TASK PROMPT –
Copy out again, unchanged, the listing below from the line that has "exists r, visit_const float_ok" through the line that has "intros Hs. split; [|split].".

DATA –
────────────────────

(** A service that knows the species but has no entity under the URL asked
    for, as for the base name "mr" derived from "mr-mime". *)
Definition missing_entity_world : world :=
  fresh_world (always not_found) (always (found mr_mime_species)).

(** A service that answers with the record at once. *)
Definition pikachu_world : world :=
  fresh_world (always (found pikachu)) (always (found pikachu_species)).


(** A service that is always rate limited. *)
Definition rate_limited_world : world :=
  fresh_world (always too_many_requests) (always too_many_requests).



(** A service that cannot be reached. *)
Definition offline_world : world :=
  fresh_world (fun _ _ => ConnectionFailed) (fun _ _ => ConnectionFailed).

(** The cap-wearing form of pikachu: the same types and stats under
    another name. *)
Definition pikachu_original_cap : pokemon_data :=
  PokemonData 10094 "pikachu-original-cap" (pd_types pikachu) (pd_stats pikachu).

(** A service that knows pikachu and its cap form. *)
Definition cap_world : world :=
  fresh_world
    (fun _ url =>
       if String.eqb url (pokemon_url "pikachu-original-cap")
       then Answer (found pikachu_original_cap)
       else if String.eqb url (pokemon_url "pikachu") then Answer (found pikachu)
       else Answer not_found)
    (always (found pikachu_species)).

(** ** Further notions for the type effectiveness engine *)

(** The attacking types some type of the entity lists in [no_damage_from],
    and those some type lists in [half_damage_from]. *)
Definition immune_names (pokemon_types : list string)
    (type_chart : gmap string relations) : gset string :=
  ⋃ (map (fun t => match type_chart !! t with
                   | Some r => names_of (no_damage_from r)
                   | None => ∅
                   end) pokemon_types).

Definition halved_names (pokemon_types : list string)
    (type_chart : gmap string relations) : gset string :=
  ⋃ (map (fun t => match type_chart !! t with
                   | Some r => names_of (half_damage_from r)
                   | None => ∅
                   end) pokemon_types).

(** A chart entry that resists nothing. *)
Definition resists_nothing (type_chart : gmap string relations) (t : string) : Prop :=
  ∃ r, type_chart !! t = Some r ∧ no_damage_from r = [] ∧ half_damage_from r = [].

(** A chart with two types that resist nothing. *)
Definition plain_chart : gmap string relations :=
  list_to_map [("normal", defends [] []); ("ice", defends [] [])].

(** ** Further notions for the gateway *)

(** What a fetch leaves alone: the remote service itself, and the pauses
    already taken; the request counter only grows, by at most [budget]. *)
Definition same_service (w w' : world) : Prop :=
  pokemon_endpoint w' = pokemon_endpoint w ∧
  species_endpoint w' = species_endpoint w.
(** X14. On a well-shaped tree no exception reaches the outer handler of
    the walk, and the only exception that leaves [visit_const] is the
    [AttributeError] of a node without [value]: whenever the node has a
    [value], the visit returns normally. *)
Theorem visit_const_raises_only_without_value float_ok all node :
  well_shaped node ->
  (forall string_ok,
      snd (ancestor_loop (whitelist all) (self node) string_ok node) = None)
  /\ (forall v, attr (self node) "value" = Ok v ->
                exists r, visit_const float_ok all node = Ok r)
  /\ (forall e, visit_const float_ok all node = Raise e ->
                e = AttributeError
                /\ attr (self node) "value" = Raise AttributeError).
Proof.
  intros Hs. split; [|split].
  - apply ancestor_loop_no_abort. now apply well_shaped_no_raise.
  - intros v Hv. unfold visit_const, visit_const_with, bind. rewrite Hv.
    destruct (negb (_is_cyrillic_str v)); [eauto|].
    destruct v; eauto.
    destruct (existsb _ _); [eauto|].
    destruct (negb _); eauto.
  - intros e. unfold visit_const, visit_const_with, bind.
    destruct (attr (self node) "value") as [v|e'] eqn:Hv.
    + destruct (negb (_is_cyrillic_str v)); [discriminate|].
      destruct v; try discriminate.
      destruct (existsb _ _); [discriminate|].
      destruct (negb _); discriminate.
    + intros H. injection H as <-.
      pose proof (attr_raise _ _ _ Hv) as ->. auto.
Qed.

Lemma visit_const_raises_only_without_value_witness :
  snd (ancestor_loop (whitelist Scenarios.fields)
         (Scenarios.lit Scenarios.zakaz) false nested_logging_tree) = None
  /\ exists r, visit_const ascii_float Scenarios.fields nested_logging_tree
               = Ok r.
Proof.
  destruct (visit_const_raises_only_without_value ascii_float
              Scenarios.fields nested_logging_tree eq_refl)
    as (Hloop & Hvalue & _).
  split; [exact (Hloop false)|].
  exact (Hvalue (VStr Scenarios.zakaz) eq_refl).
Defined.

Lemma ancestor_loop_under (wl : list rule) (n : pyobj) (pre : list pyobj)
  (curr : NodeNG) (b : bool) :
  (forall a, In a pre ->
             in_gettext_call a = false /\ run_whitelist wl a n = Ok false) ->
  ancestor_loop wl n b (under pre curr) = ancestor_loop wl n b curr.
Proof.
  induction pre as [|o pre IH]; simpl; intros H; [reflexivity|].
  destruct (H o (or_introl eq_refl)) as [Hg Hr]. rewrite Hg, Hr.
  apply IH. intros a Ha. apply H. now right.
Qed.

────────────────────

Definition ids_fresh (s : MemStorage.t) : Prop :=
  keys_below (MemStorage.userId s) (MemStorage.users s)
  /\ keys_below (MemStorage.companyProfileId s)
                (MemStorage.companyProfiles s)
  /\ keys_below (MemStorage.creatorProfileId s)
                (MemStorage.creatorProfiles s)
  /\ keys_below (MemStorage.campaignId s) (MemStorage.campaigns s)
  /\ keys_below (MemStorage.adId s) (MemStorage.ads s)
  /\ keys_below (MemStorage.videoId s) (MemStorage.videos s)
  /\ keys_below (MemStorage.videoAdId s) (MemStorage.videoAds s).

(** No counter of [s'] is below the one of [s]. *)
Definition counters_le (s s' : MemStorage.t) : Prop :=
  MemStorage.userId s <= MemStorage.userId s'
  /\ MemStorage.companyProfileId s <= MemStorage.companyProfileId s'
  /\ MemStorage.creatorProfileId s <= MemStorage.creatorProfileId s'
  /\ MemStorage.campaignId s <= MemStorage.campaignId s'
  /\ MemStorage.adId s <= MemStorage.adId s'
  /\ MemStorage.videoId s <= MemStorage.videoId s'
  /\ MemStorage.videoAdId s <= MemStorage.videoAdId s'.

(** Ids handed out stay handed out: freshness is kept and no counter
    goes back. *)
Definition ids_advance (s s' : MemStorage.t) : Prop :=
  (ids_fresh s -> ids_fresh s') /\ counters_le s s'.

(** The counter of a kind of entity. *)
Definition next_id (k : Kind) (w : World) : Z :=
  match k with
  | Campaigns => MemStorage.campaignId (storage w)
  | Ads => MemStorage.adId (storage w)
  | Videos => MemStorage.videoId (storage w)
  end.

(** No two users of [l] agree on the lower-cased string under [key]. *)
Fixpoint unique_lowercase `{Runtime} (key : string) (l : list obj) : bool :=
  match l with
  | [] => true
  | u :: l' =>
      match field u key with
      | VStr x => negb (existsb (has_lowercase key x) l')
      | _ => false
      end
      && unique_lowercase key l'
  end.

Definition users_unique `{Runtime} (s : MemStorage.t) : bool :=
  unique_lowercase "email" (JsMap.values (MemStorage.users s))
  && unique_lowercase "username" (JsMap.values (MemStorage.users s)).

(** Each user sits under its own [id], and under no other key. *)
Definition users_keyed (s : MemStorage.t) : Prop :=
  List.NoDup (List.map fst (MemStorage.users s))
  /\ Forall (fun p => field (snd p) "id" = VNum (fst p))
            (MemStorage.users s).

────────────────────

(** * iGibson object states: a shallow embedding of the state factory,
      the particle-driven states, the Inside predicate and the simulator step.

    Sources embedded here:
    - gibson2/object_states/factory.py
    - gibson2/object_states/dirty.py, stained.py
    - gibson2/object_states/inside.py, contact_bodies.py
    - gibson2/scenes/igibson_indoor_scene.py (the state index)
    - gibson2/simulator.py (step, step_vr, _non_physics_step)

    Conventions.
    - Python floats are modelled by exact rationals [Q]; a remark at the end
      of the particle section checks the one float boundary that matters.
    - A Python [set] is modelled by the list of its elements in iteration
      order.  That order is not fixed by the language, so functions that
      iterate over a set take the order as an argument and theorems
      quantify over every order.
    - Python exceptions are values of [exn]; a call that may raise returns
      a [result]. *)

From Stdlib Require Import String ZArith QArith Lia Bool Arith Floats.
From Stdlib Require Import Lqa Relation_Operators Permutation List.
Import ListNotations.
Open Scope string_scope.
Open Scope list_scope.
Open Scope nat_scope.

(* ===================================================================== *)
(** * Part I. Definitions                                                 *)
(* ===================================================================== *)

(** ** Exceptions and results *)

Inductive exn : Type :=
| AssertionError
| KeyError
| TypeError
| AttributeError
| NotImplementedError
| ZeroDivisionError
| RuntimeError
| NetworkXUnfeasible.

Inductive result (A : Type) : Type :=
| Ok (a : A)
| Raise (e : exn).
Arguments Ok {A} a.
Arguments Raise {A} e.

────────────────────

OUTPUT FOR THIS EXERCISE –
                exists r, visit_const float_ok all node = Ok r)
  /\ (forall e, visit_const float_ok all node = Raise e ->
                e = AttributeError
                /\ attr (self node) "value" = Raise AttributeError).
Proof.
  intros Hs. split; [|split].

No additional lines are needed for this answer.